━━━ Information ━━━
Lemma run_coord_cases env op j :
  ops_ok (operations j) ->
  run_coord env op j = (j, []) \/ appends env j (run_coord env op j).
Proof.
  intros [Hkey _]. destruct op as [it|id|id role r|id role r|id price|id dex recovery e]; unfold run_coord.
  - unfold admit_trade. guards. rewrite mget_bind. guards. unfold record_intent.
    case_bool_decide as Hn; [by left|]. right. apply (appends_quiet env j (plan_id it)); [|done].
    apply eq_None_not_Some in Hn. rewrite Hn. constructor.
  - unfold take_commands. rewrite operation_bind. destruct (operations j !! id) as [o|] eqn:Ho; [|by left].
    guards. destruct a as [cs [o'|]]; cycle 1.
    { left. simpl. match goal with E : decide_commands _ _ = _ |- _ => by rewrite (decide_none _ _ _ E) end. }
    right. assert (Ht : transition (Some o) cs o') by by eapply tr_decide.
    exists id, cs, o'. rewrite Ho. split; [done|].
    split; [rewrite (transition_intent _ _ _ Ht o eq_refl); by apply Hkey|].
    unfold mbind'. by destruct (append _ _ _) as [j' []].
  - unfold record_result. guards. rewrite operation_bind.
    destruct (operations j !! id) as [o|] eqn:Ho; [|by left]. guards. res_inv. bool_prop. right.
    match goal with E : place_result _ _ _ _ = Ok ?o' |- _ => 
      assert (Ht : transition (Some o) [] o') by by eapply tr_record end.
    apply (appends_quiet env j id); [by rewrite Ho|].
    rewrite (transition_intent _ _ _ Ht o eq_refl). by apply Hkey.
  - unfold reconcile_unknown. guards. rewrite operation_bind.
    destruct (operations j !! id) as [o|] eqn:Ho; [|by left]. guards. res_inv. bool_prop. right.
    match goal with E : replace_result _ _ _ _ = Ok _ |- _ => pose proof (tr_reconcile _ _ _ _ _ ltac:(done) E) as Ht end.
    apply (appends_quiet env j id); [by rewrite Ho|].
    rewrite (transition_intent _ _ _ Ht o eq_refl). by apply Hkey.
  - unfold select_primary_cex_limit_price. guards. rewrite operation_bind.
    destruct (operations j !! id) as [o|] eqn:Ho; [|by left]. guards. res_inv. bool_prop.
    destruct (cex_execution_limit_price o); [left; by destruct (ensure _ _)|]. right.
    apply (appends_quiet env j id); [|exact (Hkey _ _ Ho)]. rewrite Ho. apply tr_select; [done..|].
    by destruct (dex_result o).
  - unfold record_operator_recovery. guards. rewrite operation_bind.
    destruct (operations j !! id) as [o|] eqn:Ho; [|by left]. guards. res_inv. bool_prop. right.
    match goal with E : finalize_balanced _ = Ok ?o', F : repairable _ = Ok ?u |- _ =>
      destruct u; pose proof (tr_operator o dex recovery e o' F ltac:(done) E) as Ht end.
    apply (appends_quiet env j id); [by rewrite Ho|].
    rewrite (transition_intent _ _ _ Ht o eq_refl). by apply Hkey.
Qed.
━━━
━━━ Information ━━━
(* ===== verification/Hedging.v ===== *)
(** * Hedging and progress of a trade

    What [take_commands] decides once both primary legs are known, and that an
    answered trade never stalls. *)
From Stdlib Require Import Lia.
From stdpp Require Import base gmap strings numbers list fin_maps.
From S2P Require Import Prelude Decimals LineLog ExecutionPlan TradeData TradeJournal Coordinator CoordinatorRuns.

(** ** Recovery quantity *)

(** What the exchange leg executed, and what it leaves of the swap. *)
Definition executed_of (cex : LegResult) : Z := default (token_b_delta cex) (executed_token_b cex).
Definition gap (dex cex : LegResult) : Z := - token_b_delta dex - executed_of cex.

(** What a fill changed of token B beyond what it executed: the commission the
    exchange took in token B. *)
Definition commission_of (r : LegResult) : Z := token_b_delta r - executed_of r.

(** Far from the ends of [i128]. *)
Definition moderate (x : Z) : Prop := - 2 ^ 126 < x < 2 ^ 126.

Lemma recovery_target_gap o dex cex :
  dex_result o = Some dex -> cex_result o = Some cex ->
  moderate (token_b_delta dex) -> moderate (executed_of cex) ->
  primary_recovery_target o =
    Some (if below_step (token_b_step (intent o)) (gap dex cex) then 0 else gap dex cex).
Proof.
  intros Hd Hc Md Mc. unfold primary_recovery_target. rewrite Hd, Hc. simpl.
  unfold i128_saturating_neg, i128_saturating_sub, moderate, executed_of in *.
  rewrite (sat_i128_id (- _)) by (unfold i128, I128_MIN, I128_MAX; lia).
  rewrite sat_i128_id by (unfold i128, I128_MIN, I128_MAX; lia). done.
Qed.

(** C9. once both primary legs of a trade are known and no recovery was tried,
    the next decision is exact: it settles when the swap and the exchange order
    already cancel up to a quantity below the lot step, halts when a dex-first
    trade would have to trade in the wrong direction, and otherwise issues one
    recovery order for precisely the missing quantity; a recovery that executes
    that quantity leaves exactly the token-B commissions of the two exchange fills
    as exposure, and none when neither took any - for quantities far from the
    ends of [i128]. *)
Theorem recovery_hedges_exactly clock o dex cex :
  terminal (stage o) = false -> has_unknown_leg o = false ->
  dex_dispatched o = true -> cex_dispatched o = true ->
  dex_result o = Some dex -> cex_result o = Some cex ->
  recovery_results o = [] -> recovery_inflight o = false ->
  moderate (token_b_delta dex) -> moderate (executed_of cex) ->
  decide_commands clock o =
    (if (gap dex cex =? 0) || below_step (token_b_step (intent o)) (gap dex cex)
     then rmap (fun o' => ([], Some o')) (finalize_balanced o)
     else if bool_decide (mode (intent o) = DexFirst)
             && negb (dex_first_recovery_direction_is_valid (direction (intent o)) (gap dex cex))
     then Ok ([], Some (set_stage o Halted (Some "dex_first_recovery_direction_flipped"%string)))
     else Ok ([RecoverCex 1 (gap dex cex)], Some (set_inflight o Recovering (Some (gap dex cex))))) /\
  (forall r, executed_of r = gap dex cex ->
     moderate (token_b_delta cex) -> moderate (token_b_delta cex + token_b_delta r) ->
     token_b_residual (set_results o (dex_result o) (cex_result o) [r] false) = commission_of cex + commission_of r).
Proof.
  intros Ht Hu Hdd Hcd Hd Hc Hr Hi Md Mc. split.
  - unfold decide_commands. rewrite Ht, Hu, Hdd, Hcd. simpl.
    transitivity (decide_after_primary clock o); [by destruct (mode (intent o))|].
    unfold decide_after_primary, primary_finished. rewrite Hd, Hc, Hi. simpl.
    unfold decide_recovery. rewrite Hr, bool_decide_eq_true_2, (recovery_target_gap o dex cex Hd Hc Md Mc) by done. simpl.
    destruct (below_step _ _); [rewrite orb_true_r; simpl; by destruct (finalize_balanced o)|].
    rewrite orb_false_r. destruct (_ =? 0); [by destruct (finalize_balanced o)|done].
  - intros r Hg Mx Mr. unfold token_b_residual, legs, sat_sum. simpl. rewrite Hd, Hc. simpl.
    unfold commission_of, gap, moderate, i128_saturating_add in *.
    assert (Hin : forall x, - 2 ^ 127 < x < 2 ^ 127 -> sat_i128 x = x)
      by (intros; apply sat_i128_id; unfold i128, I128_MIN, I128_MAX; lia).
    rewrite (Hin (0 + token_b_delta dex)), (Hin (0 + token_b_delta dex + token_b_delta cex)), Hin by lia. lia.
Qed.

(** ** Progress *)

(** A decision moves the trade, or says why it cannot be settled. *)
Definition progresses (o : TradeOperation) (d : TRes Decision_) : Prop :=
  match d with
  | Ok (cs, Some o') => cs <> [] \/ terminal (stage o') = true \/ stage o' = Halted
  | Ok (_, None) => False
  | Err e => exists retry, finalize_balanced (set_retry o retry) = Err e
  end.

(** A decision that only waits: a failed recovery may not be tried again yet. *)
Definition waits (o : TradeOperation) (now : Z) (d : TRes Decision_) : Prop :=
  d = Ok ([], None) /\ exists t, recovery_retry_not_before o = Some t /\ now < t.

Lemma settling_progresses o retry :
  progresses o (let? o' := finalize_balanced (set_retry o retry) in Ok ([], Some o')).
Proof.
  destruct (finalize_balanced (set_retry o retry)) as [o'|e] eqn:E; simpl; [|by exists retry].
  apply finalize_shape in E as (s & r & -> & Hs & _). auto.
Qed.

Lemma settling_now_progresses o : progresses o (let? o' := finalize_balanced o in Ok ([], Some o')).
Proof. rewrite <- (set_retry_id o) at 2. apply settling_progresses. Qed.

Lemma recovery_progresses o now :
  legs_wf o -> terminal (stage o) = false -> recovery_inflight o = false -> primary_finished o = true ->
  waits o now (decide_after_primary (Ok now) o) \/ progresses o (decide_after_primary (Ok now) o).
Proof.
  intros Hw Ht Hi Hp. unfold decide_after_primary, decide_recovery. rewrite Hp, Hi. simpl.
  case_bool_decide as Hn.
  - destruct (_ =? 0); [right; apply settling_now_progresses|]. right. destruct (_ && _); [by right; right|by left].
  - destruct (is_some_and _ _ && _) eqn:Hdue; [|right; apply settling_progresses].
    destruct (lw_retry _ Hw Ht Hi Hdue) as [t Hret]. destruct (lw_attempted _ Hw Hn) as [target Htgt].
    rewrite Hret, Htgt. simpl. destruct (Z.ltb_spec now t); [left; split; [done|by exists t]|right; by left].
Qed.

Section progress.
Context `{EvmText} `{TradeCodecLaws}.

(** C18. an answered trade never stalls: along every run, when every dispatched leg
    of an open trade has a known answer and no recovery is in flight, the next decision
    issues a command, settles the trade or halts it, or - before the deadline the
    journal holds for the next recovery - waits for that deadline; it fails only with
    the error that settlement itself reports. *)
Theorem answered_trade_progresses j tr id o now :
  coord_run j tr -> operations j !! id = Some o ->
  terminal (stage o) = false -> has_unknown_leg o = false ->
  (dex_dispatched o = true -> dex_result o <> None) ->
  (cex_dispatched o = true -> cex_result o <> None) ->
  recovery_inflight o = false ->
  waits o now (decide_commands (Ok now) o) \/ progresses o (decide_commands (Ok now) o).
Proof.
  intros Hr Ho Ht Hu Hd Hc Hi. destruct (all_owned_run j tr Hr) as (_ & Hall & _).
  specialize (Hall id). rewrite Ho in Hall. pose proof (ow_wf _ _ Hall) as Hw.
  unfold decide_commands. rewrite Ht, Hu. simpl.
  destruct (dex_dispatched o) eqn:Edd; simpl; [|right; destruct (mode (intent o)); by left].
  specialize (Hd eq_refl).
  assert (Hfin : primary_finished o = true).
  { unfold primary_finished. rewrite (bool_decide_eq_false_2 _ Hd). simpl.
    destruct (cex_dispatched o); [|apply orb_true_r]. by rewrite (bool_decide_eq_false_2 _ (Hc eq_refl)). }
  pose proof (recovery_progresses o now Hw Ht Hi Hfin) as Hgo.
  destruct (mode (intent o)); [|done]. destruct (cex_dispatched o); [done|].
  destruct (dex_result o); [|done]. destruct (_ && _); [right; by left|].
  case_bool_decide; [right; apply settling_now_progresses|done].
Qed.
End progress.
━━━
━━━ Information ━━━
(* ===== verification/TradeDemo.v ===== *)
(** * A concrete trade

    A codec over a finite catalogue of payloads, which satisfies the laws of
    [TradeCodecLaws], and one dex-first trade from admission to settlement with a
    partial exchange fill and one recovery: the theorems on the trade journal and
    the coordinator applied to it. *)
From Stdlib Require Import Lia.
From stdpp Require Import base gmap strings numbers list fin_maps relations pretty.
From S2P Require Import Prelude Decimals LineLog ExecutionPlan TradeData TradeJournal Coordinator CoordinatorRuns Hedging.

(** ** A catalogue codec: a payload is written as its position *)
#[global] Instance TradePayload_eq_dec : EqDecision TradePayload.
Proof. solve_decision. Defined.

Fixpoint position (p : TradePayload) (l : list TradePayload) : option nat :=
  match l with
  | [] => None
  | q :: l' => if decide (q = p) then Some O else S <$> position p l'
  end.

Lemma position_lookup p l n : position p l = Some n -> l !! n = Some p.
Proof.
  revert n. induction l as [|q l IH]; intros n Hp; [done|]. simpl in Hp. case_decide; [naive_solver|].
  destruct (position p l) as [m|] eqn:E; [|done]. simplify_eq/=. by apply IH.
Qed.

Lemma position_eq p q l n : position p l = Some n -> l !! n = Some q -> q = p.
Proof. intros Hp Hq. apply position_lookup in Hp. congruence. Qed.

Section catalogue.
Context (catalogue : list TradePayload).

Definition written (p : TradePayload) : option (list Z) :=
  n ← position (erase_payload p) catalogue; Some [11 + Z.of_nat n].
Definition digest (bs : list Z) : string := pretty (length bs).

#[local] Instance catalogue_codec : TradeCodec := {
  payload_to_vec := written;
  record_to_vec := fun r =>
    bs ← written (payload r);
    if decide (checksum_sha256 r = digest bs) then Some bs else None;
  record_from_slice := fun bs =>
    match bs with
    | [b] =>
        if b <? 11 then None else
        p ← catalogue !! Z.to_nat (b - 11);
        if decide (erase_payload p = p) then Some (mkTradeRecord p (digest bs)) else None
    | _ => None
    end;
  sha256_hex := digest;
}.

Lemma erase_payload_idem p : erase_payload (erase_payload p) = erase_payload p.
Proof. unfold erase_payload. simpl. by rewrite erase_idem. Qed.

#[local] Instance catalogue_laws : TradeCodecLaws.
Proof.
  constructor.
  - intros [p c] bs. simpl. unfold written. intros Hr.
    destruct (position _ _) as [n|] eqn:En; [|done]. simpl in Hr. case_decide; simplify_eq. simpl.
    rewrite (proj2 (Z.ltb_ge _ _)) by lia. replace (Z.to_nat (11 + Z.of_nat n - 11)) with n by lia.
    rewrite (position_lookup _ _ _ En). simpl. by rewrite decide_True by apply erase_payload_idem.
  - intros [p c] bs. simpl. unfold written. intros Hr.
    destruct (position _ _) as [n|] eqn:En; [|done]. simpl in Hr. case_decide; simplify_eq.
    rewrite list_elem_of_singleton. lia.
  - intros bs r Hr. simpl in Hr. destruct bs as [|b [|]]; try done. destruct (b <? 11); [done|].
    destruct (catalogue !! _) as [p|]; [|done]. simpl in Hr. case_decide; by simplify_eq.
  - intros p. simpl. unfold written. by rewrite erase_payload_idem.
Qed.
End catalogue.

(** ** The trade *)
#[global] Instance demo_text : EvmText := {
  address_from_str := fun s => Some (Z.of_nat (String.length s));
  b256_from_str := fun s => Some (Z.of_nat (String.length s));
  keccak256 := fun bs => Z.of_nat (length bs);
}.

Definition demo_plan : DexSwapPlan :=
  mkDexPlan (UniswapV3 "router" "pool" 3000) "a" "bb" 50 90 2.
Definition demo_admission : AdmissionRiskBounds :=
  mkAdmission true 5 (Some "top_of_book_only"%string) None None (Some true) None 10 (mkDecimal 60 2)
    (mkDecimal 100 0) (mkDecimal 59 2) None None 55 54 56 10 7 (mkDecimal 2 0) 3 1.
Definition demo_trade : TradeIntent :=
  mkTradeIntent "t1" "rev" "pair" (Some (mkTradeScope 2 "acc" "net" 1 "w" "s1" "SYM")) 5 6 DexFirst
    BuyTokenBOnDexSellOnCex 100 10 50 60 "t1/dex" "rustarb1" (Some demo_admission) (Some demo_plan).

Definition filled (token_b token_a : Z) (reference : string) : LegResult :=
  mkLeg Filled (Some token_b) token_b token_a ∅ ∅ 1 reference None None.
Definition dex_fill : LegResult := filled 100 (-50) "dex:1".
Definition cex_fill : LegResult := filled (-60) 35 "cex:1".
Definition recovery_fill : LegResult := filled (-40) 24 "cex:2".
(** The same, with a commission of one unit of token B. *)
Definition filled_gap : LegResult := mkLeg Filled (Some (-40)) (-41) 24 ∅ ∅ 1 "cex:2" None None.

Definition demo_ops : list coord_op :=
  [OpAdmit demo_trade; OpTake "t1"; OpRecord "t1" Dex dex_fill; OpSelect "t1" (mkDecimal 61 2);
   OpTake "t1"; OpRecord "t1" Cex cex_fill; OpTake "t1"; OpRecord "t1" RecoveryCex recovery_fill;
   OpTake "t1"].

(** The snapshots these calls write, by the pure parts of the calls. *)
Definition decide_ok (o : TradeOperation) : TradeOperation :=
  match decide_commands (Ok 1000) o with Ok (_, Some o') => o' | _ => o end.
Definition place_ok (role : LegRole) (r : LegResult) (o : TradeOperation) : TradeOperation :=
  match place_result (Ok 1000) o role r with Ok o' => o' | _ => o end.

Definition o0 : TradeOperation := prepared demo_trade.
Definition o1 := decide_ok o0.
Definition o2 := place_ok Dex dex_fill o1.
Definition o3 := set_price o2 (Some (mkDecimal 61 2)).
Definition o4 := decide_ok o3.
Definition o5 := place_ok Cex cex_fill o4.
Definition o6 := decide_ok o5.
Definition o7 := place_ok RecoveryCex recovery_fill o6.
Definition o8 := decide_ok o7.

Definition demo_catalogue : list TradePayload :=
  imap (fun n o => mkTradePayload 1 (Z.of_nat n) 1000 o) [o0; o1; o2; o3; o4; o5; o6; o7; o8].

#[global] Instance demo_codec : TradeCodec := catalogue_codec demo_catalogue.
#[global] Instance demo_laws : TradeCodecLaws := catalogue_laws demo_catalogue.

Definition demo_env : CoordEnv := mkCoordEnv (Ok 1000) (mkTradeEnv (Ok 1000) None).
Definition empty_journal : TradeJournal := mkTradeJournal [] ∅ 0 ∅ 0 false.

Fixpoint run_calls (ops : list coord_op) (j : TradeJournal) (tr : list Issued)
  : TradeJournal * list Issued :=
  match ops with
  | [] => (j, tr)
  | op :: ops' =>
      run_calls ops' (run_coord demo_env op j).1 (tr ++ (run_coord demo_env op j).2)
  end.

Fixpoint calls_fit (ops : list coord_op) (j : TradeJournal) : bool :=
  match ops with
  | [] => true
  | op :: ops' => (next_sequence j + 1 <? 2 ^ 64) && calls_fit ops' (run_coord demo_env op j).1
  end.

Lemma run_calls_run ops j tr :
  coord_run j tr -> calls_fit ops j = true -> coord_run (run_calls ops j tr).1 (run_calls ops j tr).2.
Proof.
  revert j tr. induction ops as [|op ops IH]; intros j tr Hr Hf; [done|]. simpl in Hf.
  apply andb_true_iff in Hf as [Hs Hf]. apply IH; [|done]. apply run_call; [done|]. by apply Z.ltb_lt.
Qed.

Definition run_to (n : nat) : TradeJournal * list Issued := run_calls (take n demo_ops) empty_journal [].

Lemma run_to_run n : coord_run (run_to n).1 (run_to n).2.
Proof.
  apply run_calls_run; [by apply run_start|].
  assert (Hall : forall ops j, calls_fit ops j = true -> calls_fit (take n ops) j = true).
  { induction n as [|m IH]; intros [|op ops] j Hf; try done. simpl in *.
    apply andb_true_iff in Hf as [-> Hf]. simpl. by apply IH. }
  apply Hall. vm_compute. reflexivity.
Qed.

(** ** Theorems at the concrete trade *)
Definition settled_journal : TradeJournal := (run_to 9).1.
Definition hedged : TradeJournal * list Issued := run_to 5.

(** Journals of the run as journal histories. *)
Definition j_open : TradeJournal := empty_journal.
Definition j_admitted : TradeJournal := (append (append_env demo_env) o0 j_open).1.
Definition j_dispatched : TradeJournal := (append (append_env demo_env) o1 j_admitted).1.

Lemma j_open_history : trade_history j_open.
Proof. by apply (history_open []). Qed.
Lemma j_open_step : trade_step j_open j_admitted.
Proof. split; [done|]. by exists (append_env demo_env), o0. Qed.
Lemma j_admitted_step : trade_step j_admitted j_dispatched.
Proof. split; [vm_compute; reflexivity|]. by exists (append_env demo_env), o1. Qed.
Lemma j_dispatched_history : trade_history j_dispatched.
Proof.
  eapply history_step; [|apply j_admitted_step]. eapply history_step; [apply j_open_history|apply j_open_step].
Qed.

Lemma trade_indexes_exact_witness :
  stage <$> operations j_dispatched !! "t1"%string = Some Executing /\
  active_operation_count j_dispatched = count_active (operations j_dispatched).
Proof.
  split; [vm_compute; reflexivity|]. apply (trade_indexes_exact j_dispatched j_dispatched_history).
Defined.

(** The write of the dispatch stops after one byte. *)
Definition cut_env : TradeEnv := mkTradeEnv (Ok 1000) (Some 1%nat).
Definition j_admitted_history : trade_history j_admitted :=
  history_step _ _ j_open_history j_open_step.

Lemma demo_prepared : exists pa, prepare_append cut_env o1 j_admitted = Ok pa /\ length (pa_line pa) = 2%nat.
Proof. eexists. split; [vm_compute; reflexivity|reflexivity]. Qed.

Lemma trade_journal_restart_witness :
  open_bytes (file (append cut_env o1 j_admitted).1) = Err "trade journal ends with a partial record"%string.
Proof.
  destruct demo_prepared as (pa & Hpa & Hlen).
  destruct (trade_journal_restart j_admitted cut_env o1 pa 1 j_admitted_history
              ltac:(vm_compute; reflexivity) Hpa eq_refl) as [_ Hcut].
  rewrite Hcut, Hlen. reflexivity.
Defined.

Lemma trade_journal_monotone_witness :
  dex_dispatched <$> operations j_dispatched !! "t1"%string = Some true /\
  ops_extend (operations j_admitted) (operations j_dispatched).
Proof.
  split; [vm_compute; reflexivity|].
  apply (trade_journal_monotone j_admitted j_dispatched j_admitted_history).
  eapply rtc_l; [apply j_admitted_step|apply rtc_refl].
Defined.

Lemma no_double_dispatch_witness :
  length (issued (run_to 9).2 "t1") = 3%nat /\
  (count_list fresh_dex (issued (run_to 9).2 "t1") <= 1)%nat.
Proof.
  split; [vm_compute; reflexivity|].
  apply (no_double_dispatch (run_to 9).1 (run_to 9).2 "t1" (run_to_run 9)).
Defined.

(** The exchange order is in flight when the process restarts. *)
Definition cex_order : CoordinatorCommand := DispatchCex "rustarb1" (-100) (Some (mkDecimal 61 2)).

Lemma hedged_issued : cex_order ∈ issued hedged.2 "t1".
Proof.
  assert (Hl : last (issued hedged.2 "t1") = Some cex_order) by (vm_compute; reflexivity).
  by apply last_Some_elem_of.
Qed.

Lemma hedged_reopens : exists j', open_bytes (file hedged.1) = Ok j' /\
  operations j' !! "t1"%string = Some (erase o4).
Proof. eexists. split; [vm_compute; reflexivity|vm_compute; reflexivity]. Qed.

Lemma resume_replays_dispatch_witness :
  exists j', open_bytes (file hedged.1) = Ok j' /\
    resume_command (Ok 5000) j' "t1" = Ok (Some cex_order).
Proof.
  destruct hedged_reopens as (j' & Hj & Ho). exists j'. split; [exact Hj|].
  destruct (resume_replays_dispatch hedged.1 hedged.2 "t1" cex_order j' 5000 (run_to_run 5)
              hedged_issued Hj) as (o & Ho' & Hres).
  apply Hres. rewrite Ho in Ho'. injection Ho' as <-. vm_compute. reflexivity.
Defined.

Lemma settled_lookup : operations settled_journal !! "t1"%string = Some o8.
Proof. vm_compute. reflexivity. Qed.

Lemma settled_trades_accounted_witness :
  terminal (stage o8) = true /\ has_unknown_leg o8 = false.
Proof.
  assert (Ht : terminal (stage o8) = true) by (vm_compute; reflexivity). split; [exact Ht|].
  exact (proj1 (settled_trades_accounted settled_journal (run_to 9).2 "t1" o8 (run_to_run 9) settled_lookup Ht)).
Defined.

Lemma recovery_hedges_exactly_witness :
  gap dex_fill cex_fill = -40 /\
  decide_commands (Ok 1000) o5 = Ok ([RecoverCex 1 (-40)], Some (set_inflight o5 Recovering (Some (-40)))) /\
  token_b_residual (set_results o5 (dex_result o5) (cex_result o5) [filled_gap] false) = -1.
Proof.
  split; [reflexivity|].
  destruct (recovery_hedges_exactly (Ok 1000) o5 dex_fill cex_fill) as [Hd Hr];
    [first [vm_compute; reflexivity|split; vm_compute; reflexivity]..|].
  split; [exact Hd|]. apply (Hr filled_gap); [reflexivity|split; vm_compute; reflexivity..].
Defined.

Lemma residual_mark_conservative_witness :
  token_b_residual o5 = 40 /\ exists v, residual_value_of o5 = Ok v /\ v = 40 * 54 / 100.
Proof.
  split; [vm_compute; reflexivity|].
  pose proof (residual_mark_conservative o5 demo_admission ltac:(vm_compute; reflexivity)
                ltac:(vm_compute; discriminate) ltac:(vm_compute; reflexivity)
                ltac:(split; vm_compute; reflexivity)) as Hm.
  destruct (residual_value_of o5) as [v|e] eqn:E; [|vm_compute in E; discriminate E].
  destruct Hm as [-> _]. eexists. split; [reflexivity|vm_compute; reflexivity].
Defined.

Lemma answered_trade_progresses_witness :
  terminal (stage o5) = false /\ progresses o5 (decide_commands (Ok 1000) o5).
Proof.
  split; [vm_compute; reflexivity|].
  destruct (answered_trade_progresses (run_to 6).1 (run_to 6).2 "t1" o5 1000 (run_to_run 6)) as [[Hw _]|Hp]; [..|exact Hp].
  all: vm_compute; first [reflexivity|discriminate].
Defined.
━━━
• _Task directions_: The word to find is "Halted". Copy every line of the records that holds it.

• _Result below_:
     then Ok ([], Some (set_stage o Halted (Some "dex_first_recovery_direction_flipped"%string)))
  | Ok (cs, Some o') => cs <> [] \/ terminal (stage o') = true \/ stage o' = Halted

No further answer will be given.